[DATA FOR ANALYSIS]

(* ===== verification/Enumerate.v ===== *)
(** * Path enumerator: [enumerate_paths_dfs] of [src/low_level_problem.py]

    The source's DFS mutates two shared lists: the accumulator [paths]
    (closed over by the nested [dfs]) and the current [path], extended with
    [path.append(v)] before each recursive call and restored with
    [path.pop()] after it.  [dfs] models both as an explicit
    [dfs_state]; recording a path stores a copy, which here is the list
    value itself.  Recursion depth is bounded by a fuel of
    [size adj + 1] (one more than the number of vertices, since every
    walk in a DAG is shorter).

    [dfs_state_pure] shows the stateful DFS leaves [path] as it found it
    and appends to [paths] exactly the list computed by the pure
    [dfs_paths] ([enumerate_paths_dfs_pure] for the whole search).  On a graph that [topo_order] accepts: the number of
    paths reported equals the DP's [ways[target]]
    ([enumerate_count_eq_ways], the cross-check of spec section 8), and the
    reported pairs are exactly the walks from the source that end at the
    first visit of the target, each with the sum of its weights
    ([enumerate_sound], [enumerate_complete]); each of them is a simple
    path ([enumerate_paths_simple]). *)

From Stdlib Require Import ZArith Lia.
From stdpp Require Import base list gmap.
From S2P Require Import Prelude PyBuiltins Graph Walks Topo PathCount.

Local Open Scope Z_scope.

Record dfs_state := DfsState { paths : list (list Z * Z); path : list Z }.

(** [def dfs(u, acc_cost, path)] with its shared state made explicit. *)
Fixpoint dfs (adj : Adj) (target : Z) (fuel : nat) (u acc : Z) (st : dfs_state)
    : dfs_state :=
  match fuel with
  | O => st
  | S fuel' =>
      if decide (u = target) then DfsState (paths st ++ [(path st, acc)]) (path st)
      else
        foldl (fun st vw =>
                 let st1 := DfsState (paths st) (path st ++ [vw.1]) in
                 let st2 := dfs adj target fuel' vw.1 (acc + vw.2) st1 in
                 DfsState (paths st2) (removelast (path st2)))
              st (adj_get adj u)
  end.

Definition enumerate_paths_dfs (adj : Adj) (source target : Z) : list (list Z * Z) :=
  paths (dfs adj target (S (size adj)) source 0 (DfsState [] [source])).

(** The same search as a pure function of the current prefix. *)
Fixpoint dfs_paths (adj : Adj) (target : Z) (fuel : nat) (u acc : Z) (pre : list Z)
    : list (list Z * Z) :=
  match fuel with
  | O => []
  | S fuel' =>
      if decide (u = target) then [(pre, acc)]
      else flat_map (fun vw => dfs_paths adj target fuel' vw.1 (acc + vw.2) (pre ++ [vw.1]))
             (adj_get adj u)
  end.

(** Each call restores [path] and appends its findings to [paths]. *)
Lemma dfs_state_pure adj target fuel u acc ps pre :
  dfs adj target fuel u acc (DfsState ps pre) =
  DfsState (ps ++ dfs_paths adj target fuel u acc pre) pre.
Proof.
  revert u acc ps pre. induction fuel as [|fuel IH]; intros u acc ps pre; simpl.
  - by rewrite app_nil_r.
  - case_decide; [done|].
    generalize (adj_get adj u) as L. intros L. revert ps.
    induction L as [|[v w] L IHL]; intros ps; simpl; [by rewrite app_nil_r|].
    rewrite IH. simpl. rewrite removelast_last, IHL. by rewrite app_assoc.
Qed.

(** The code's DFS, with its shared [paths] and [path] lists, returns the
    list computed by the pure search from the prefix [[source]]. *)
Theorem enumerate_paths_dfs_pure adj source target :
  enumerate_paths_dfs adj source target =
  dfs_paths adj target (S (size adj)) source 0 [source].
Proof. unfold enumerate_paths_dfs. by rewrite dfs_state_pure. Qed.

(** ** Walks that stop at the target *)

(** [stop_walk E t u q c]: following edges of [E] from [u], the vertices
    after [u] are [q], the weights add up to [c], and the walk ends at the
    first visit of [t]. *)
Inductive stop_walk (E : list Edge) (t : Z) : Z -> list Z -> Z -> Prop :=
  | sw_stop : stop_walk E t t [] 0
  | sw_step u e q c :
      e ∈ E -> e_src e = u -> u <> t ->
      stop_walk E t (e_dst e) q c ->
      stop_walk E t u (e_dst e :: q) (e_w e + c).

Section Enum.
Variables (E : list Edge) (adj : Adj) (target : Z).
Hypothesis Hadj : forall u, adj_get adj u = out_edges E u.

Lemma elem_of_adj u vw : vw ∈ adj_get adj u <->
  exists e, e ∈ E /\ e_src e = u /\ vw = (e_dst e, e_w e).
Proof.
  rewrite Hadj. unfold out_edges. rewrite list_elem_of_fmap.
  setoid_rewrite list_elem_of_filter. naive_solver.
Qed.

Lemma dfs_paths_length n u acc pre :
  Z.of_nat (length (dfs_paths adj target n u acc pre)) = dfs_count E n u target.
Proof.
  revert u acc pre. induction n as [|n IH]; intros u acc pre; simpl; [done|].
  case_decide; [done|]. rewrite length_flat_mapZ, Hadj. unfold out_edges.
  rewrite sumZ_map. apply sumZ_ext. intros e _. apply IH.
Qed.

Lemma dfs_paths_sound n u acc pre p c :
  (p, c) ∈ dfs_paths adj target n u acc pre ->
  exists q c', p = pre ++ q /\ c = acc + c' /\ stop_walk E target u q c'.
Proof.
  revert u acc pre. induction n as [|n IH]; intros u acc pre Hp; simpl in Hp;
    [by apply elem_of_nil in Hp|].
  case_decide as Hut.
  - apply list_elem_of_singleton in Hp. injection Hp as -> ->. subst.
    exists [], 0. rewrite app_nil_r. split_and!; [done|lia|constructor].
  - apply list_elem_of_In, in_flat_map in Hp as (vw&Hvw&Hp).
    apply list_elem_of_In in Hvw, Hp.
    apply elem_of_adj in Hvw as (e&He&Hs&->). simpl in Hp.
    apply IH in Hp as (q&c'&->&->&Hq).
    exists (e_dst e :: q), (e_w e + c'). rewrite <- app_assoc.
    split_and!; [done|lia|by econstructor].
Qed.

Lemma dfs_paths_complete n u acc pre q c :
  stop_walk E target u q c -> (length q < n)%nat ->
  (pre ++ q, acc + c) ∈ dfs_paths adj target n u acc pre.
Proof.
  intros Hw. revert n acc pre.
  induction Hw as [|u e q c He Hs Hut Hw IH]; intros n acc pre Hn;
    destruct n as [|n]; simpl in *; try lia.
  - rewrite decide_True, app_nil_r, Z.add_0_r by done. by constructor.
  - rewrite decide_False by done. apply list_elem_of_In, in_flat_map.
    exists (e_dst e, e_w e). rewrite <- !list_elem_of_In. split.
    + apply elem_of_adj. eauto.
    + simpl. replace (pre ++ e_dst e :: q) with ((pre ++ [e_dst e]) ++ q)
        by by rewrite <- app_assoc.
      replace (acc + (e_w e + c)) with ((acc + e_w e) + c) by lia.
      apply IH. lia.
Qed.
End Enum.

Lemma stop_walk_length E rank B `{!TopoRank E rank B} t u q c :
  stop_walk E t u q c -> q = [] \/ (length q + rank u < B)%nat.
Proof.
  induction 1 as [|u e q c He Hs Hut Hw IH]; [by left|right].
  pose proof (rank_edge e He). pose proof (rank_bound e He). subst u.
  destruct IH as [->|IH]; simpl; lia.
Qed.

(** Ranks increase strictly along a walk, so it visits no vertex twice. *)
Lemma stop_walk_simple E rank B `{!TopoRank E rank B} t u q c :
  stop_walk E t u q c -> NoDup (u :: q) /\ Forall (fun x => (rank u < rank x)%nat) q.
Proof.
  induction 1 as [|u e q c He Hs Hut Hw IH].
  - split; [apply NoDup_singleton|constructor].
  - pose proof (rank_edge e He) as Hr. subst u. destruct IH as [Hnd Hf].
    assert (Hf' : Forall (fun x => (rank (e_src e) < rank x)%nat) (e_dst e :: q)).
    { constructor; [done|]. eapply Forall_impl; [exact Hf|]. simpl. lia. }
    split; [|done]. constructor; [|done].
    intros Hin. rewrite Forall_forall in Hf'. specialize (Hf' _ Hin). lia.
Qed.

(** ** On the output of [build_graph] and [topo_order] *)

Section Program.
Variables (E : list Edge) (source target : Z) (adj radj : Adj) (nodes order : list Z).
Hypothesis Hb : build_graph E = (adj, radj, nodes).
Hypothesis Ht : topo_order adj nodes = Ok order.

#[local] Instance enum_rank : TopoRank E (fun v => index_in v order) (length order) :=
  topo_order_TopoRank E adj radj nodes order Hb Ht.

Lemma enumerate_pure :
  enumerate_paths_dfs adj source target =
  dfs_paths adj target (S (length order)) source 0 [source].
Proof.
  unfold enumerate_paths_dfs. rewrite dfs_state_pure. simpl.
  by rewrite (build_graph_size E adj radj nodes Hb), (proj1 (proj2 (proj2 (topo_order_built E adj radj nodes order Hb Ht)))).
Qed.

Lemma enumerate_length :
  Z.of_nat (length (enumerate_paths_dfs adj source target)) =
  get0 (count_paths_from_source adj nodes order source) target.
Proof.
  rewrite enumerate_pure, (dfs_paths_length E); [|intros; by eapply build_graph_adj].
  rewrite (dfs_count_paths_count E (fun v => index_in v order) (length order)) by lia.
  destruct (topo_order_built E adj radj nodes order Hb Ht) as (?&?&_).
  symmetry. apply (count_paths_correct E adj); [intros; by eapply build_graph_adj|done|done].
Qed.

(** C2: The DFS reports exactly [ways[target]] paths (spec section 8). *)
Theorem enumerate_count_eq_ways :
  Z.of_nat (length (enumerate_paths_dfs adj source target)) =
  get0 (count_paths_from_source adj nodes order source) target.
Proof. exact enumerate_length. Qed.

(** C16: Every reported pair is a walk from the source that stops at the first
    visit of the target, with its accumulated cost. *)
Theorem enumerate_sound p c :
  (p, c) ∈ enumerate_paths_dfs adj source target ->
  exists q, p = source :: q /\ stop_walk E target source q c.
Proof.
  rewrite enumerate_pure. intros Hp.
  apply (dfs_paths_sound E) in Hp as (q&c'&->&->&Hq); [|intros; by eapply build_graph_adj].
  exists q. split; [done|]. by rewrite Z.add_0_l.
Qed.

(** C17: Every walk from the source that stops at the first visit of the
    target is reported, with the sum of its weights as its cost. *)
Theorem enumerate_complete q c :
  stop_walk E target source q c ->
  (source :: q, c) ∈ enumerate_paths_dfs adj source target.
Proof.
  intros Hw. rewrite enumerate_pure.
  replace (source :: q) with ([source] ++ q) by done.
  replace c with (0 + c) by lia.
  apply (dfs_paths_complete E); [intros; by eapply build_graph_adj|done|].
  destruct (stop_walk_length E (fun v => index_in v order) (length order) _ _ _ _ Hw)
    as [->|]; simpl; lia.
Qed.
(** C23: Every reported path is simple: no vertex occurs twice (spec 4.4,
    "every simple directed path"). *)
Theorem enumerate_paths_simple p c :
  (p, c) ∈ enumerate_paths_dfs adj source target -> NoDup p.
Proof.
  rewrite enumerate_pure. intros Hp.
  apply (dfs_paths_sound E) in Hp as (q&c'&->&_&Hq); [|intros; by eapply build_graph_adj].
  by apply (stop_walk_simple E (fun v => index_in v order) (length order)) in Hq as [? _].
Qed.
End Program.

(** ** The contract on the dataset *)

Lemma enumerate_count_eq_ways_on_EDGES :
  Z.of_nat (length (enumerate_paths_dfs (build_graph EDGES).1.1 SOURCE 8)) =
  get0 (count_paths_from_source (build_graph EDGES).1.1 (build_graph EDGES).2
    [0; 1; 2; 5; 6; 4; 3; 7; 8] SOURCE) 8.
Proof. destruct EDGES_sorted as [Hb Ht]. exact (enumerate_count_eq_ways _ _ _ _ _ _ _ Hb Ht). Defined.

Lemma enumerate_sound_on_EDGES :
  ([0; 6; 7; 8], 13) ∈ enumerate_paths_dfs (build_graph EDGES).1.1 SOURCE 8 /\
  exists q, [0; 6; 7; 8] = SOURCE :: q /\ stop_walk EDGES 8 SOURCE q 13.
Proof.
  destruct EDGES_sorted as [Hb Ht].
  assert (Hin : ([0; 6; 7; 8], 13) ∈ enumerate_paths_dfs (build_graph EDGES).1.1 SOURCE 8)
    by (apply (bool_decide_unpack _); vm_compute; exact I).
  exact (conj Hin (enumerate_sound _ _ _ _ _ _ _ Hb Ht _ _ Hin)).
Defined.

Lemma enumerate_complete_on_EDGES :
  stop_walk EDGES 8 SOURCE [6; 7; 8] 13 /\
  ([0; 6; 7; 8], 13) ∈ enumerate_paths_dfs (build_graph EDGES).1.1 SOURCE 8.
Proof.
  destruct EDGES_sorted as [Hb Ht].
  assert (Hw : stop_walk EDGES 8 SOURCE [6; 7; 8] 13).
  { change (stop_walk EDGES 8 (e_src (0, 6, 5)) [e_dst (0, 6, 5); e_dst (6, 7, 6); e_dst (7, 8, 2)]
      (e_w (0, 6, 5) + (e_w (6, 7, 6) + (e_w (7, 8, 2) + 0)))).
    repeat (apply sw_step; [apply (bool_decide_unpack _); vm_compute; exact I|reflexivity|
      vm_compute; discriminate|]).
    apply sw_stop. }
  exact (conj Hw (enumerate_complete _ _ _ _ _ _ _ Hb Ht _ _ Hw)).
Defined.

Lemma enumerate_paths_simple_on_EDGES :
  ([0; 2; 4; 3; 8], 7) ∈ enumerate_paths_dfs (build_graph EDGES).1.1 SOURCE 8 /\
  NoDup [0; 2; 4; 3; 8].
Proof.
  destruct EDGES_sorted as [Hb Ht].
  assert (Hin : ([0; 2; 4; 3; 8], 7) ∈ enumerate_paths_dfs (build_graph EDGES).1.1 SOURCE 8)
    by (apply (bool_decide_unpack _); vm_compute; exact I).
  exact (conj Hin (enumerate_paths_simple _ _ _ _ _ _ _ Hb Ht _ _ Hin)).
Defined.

[/DATA FOR ANALYSIS]

TASK GOAL
Could you transcribe the entries above word for word, from the line with "DfsState (paths st2)" down to the line with "if decide (u = target) then [(pre, acc)]", keeping both?

TASK RESPONSE
                 DfsState (paths st2) (removelast (path st2)))
              st (adj_get adj u)
  end.

Definition enumerate_paths_dfs (adj : Adj) (source target : Z) : list (list Z * Z) :=
  paths (dfs adj target (S (size adj)) source 0 (DfsState [] [source])).

(** The same search as a pure function of the current prefix. *)
Fixpoint dfs_paths (adj : Adj) (target : Z) (fuel : nat) (u acc : Z) (pre : list Z)
    : list (list Z * Z) :=
  match fuel with
  | O => []
  | S fuel' =>
      if decide (u = target) then [(pre, acc)]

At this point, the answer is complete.